3) AI is getting computers to solve hard problems. Get really good at tasks that seem to require "intelligence" or "human-level" capability, such as driving a car, recognizing human faces, or mastering chess. But now that computers can do them, these tasks don't seem so intelligent after all. Everything a computer does is just mechanical and well understood and in that way mundane. Once the computer can do it, it's no longer so impressive and it loses its charm. A computer scientist named Larry Tesler suggested we define intelligence as "whatever machines haven't done yet." Humorous! A moving-target definition that defines itself out of existence.

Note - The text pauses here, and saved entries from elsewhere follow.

(* ===== verification/PaxosNet.v ===== *)
(** * Paxos: a cluster over an unreliable network

    A cluster of Paxos nodes as a transition system, like the one of
    [RaftNet.v]: a packet once sent may be delivered at any time, any number
    of times or never, and a node may stop and restart from its storage. The
    values clients proposed are recorded. Validity holds in every reachable
    state; agreement does not, as the runs at the end show. *)

From S2P Require Import Prelude Types Network Storage Paxos PaxosLocal PaxosDecisions.
From S2P Require Import PaxosValues.
Import Paxos.

Inductive PStatus (V St : Type) :=
| PUp (p : PaxosProtocol V St)
| PDown (s : St).
Arguments PUp {V St}. Arguments PDown {V St}.

Record PNet (V St : Type) := mkPNet {
  pnodes : gmap NodeId (PStatus V St);
  ppackets : list (Packet (PaxosMessage V));
  pdelivered : list (NodeId * Decision V);
  proposals : list V;
}.
Arguments mkPNet {V St}. Arguments pnodes {V St}. Arguments ppackets {V St}.
Arguments pdelivered {V St}. Arguments proposals {V St}.

Section net.
Context {V St : Type} `{EqDecision V} `{PaxosStorage St V}.
Context (mp : bool) (cluster : gset NodeId) (hb : Duration).
Implicit Types (σ : PNet V St).

Definition penabled σ (n : NodeId) (ev : PEvent V) : Prop :=
  match ev with PevReceive from msg => mkPacket from n msg ∈ ppackets σ | _ => True end.

(** What a client's event adds to the record of proposals. *)
Definition proposed_by (ev : PEvent V) : list V :=
  match ev with PevPropose v => [v] | _ => [] end.

Inductive pstep (σ : PNet V St) : PNet V St → Prop :=
(** One pass of the event loop: handle, send, save and deliver. *)
| pstep_event n p e ev p1 out p2 ds :
    pnodes σ !! n = Some (PUp p) → penabled σ n ev →
    run_pevent mp e ev p = Some (p1, out) → drain_decisions p1 = (p2, Ok ds) →
    pstep σ {| pnodes := <[n := PUp p2]> (pnodes σ);
               ppackets := ppackets σ ++ packets_of cluster n out;
               pdelivered := pdelivered σ ++ map (pair n) ds;
               proposals := proposals σ ++ proposed_by ev |}
(** The node stops after sending, with [k] of its decisions saved. *)
| pstep_crash_deciding n p e ev p1 out k s r :
    pnodes σ !! n = Some (PUp p) → penabled σ n ev →
    run_pevent mp e ev p = Some (p1, out) →
    save_decisions (take k (pending_decisions p1)) (storage p1) = (s, r) →
    pstep σ {| pnodes := <[n := PDown s]> (pnodes σ);
               ppackets := ppackets σ ++ packets_of cluster n out;
               pdelivered := pdelivered σ;
               proposals := proposals σ ++ proposed_by ev |}
| pstep_crash n p :
    pnodes σ !! n = Some (PUp p) →
    pstep σ {| σ with pnodes := <[n := PDown (storage p)]> (pnodes σ) |}
| pstep_take_lost n p :
    pnodes σ !! n = Some (PUp p) →
    pstep σ {| σ with pnodes := <[n := PUp (take_lost_proposals p).1]> (pnodes σ) |}
| pstep_restart n s e p1 :
    pnodes σ !! n = Some (PDown s) →
    recover (new_with_config e n (size cluster) hb s) = Some (p1, Ok tt) →
    pstep σ {| σ with pnodes := <[n := PUp p1]> (pnodes σ) |}.
End net.

Section validity.
Context {V St U : Type} `{EqDecision V} `{PaxosStorageSpec St V}.
Context (mp : bool) (cluster : gset NodeId) (hb : Duration).
Context (obs : V → U) (obs_norm : ∀ v, obs (p_norm v) = obs v).
Implicit Types (σ : PNet V St).

Definition pinitial (σ : PNet V St) : Prop :=
  (∀ n st, pnodes σ !! n = Some st → ∃ s, st = PDown s ∧ p_view s = ∅) ∧
  ppackets σ = [] ∧ pdelivered σ = [] ∧ proposals σ = [].

Definition preachable (σ : PNet V St) : Prop :=
  ∃ σ0, pinitial σ0 ∧ rtc (pstep mp cluster hb) σ0 σ.

(** [v] looks like one of the values [ws]. *)
Definition genuine (ws : list V) (v : V) : Prop := ∃ w, w ∈ ws ∧ obs v = obs w.

Definition store_ok (P : V → Prop) (s : St) : Prop := map_Forall (λ _ v, P v) (p_view s).

Definition pstatus_ok (P : V → Prop) (st : PStatus V St) : Prop :=
  match st with
  | PUp p => paxos_inv p ∧ vals_ok P p ∧ store_ok P (storage p)
  | PDown s => store_ok P s
  end.

Record genuine_net (P : V → Prop) (σ : PNet V St) : Prop := {
  gn_nodes : map_Forall (λ _ st, pstatus_ok P st) (pnodes σ);
  gn_packets : Forall (λ pkt, msg_ok P (body pkt)) (ppackets σ);
  gn_delivered : Forall (λ nd, P (d_value nd.2)) (pdelivered σ);
}.

Lemma save_decisions_ok (P : V → Prop) ds (s s' : St) r :
  (∀ v, P v → P (p_norm v)) → Forall (λ d, P (d_value d)) ds → store_ok P s →
  save_decisions ds s = (s', r) → store_ok P s'.
Proof.
  intros Hn Hds. revert s. induction Hds as [|d ds Hd Hds IH]; simpl; intros s Hs.
  { by intros [= <- <-]. }
  unfold sbind. destruct (p_save_decision _ _ _) as [s1 [[]|er]] eqn:E.
  - apply IH. unfold store_ok. rewrite (p_save_ok _ _ _ _ E). apply map_Forall_insert_2; auto.
  - intros [= <- <-]. unfold store_ok. by rewrite (p_save_err _ _ _ _ _ E).
Qed.

Lemma packets_of_ok (P : V → Prop) n out :
  outs_ok P out → Forall (λ pkt, msg_ok P (body pkt)) (packets_of cluster n out).
Proof.
  intros Ho. apply Forall_forall. intros pkt (_ & _ & _ & o & Hin & -> & _)%packets_of_inv.
  by eapply Forall_forall in Hin; [|exact Ho].
Qed.

Lemma vals_ok_weaken (P Q : V → Prop) p : (∀ v, P v → Q v) → vals_ok (St:=St) P p → vals_ok Q p.
Proof.
  intros Hpq [H1 H2 H3 H4 H5 H6]. split; eauto using Forall_impl.
  intros slot i Hi. destruct (H1 _ _ Hi) as [G1 G2 G3]. split; unfold opt_ok in *; eauto.
Qed.

Lemma msg_ok_weaken (P Q : V → Prop) msg : (∀ v, P v → Q v) → msg_ok P msg → msg_ok Q msg.
Proof.
  intros Hpq. destruct msg; simpl; auto.
  - intros Hm ? ? ?. eapply Hpq, Hm; eauto.
  - intros Hm. eapply Forall_impl; [exact Hm|]. auto.
Qed.

Lemma genuine_net_weaken (P Q : V → Prop) σ :
  (∀ v, P v → Q v) → genuine_net P σ → genuine_net Q σ.
Proof.
  intros Hpq [Hn Hp Hd]. split.
  - intros n st Hst. specialize (Hn _ _ Hst). destruct st; simpl in *.
    + destruct Hn as (Hi & Hv & Hs). split; [done|]. split; [by eapply vals_ok_weaken|].
      intros k v Hk. eauto.
    + intros k v Hk. eauto.
  - eapply Forall_impl; [exact Hp|]. intros pkt. by apply msg_ok_weaken.
  - eapply Forall_impl; [exact Hd|]. auto.
Qed.

Lemma init_vals_ok (P : V → Prop) ds (p p1 : PaxosProtocol V St) :
  vals_ok P p → Forall (λ d, P d.2) ds →
  initialize_from_decisions ds p = Some p1 → vals_ok P p1.
Proof.
  intros Hv Hds. revert p Hv. induction Hds as [|[slot v] ds Hd Hds IH]; simpl; intros p Hv Hi.
  { by injection Hi as <-. }
  destruct (if (_ <=? _)%N then _ else _); [|done]. simpl in Hi. eapply IH; [|exact Hi].
  destruct Hv. split; simpl; try done.
  intros s w [[_ <-]|[_ ?]]%lookup_insert_Some; eauto.
Qed.

Lemma recover_vals_ok (P : V → Prop) e n s p1 :
  store_ok P s → recover (new_with_config e n (size cluster) hb s) = Some (p1, Ok tt) →
  vals_ok P p1.
Proof.
  intros Hs Hr. unfold recover in Hr. simpl in Hr.
  destruct (p_load_decisions s) as [l|] eqn:Hl; [|done]. apply p_load_ok in Hl.
  destruct (initialize_from_decisions l _) as [q|] eqn:Hq; [|done]. simpl in Hr.
  injection Hr as <-. eapply init_vals_ok; [| |exact Hq].
  - by split; simpl; try constructor; intros ? ?; rewrite ?lookup_empty.
  - rewrite Hl. apply Forall_forall. intros [slot v] Hin%elem_of_map_to_list. by eapply Hs.
Qed.

Lemma genuine_event σ n p e ev p1 out :
  genuine_net (genuine (proposals σ)) σ → pnodes σ !! n = Some (PUp p) → penabled σ n ev →
  run_pevent mp e ev p = Some (p1, out) →
  let Q := genuine (proposals σ ++ proposed_by ev) in
  genuine_net Q σ ∧ paxos_inv p1 ∧ vals_ok Q p1 ∧ store_ok Q (storage p1) ∧ outs_ok Q out.
Proof.
  intros Hg Hn Hen Hr Q.
  assert (genuine_net Q σ) as HgQ.
  { eapply genuine_net_weaken; [|exact Hg]. intros v (w & Hw & ?). exists w. split; [set_solver|done]. }
  destruct (gn_nodes _ _ HgQ _ _ Hn) as (Hi & Hv & Hs).
  assert (event_ok Q ev) as He.
  { destruct ev as [v|from msg|]; simpl; [|..|done].
    - exists v. split; [set_solver|done].
    - by eapply Forall_forall in Hen; [|apply (gn_packets _ _ HgQ)]. }
  pose proof (run_pevent_moves _ _ _ _ _ _ Hi Hr) as Hm.
  destruct (run_pevent_ok mp _ _ _ _ _ _ Hv He Hr) as [Hv1 Ho].
  split; [done|]. split; [by eapply moves_inv|]. split; [done|]. split; [|done].
  by rewrite (moves_storage _ _ Hm).
Qed.

Lemma genuine_norm ws v : genuine ws v → genuine ws (p_norm v).
Proof. intros (w & ? & ?). exists w. by rewrite obs_norm. Qed.

Lemma genuine_net_update P σ n st1 :
  genuine_net P σ → pstatus_ok P st1 →
  genuine_net P {| σ with pnodes := <[n := st1]> (pnodes σ) |}.
Proof. intros [] Hst. split; simpl; try done. by apply map_Forall_insert_2. Qed.

Lemma genuine_step σ σ' :
  genuine_net (genuine (proposals σ)) σ → pstep mp cluster hb σ σ' → genuine_net (genuine (proposals σ')) σ'.
Proof.
  intros Hg Hs. destruct Hs as [n p e ev p1 out p2 ds Hn Hen Hr Hd
    |n p e ev p1 out k s r Hn Hen Hr Hw|n p Hn|n p Hn|n s e p1 Hn Hrec].
  - destruct (genuine_event _ _ _ _ _ _ _ Hg Hn Hen Hr) as (HgQ & Hi & Hv & Hst & Ho).
    unfold drain_decisions in Hd. simpl in Hd.
    destruct (save_decisions _ _) as [s' [[]|]] eqn:Hsv; [|done]. injection Hd as <- <-.
    eapply save_decisions_ok in Hsv; [|apply genuine_norm|apply Hv|exact Hst].
    split; simpl.
    + apply map_Forall_insert_2; [|apply HgQ].
      split; [by destruct Hi|]. split; [|done]. destruct Hv. by split.
    + apply Forall_app. split; [apply HgQ|by apply packets_of_ok].
    + apply Forall_app. split; [apply HgQ|]. apply Forall_map. apply Hv.
  - destruct (genuine_event _ _ _ _ _ _ _ Hg Hn Hen Hr) as (HgQ & _ & Hv & Hst & Ho).
    eapply save_decisions_ok in Hw; [|apply genuine_norm|apply Forall_take, Hv|exact Hst].
    split; simpl; [|by apply Forall_app; split; [apply HgQ|apply packets_of_ok]|apply HgQ].
    by apply map_Forall_insert_2; [|apply HgQ].
  - destruct (gn_nodes _ _ Hg _ _ Hn) as (_ & _ & ?). by apply genuine_net_update.
  - destruct (gn_nodes _ _ Hg _ _ Hn) as (Hi & Hv & ?). apply genuine_net_update; [done|].
    split; [by destruct Hi|]. split; [|done]. destruct Hv. by split.
  - pose proof (gn_nodes _ _ Hg _ _ Hn) as Hst. simpl in Hst. apply genuine_net_update; [done|].
    pose proof (recover_vals_ok _ _ _ _ _ Hst Hrec). apply recover_spec in Hrec as (Hi & _ & _ & Hsto).
    split; [done|]. split; [done|]. by rewrite Hsto.
Qed.

Lemma preachable_genuine σ : preachable σ → genuine_net (genuine (proposals σ)) σ.
Proof.
  intros (σ0 & (Hn & Hp & Hd & Hpr) & Hr).
  assert (genuine_net (genuine (proposals σ0)) σ0) as Hg0.
  { split; rewrite ?Hp, ?Hd; try constructor. intros n st Hst.
    destruct (Hn _ _ Hst) as (s & -> & Hs). simpl. unfold store_ok. rewrite Hs.
    apply map_Forall_empty. }
  clear Hn Hp Hd Hpr. induction Hr as [|? ? ? Hs ? IH]; [done|]. apply IH. by eapply genuine_step.
Qed.

(** C28. Validity: whatever a node of a Paxos cluster delivers as decided, in
    any reachable state, with lost, duplicated and reordered messages and
    restarts, and with or without leaders, is a value some client proposed,
    in every observation of values that storage preserves. *)
Theorem paxos_validity σ n d :
  preachable σ → (n, d) ∈ pdelivered σ → ∃ w, w ∈ proposals σ ∧ obs (d_value d) = obs w.
Proof.
  intros Hr Hin. apply preachable_genuine in Hr.
  by eapply Forall_forall in Hin; [|apply (gn_delivered _ _ Hr)].
Qed.
End validity.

By the way, the points in this article also apply to the term "cognitive computing," which is another poorly-defined term coined to allege a relationship between technology and human cognition.
The logical fallacy of believing in A.I.'s innevitability
The thing is, "artificial intelligence" itself is a lie. Just evoking that buzzword automatically insinuates that technological advancement is making its way toward the ability to reason like people. To gain humanlike "common sense." That's a powerful brand. But it's an empty promise. Your common sense is more amazing – and unachievable – than your common sense can sense. You're amazing. Your ability to think abstractly and "understand" the world around you might feel simple in your moment-to-moment experience, but it's incredibly complex. That experience of simplicity is either a testament to how adept your uniquely human brain is or a great illusion that's intrinsic to the human condition – or probably both.
Now, some may respond to me, "Isn't inspired, visionary ambition a good thing? Imagination propels us and unknown horizons beckon us!" Arthur C. Clarke, the author of 2001, made a great point: "Any sufficiently advanced technology is indistinguishable from magic." I agree. However, that does not mean any and all "magic" we can imagine – or include in science fiction – could eventually be achieved by technology. Just 'cause it's in a movie doesn't mean it's gonna happen. AI evangelists often invoke Arthur's point – but they've got the logic reversed. My iPhone seems very "Star Trek" to me, but that's not an argument everything on Star Trek is gonna come true. The fact that creative fiction writers can make shows like Westworld is not at all evidence that stuff like that could happen.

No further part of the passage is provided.